Input for this task section start
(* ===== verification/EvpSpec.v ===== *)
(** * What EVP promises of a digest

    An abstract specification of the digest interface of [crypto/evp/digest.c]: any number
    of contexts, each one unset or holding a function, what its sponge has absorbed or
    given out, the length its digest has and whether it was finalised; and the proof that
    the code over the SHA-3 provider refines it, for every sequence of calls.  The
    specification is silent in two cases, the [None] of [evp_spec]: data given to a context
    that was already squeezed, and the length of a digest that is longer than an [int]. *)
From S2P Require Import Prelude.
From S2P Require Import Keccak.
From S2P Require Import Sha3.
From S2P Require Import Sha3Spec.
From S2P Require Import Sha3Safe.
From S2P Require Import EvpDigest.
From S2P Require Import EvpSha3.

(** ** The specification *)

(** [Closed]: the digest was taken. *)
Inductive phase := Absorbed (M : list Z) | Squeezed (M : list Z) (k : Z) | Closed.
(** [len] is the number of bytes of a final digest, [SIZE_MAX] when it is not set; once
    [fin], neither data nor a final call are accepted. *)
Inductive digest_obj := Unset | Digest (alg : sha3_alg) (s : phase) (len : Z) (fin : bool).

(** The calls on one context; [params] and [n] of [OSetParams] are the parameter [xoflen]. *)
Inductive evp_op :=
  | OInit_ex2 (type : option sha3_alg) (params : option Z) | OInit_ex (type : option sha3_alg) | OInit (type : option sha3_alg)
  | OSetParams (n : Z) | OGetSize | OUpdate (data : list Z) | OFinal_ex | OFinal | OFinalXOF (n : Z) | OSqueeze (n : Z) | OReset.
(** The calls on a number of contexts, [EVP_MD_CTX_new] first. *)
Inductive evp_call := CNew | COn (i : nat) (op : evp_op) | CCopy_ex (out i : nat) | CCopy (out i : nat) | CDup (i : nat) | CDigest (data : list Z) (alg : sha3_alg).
Input for this task section end
Task objective:
Where a line of the data contains "list", copy that line.

Task answer:
Inductive phase := Absorbed (M : list Z) | Squeezed (M : list Z) (k : Z) | Closed.
  | OSetParams (n : Z) | OGetSize | OUpdate (data : list Z) | OFinal_ex | OFinal | OFinalXOF (n : Z) | OSqueeze (n : Z) | OReset.
Inductive evp_call := CNew | COn (i : nat) (op : evp_op) | CCopy_ex (out i : nat) | CCopy (out i : nat) | CDup (i : nat) | CDigest (data : list Z) (alg : sha3_alg).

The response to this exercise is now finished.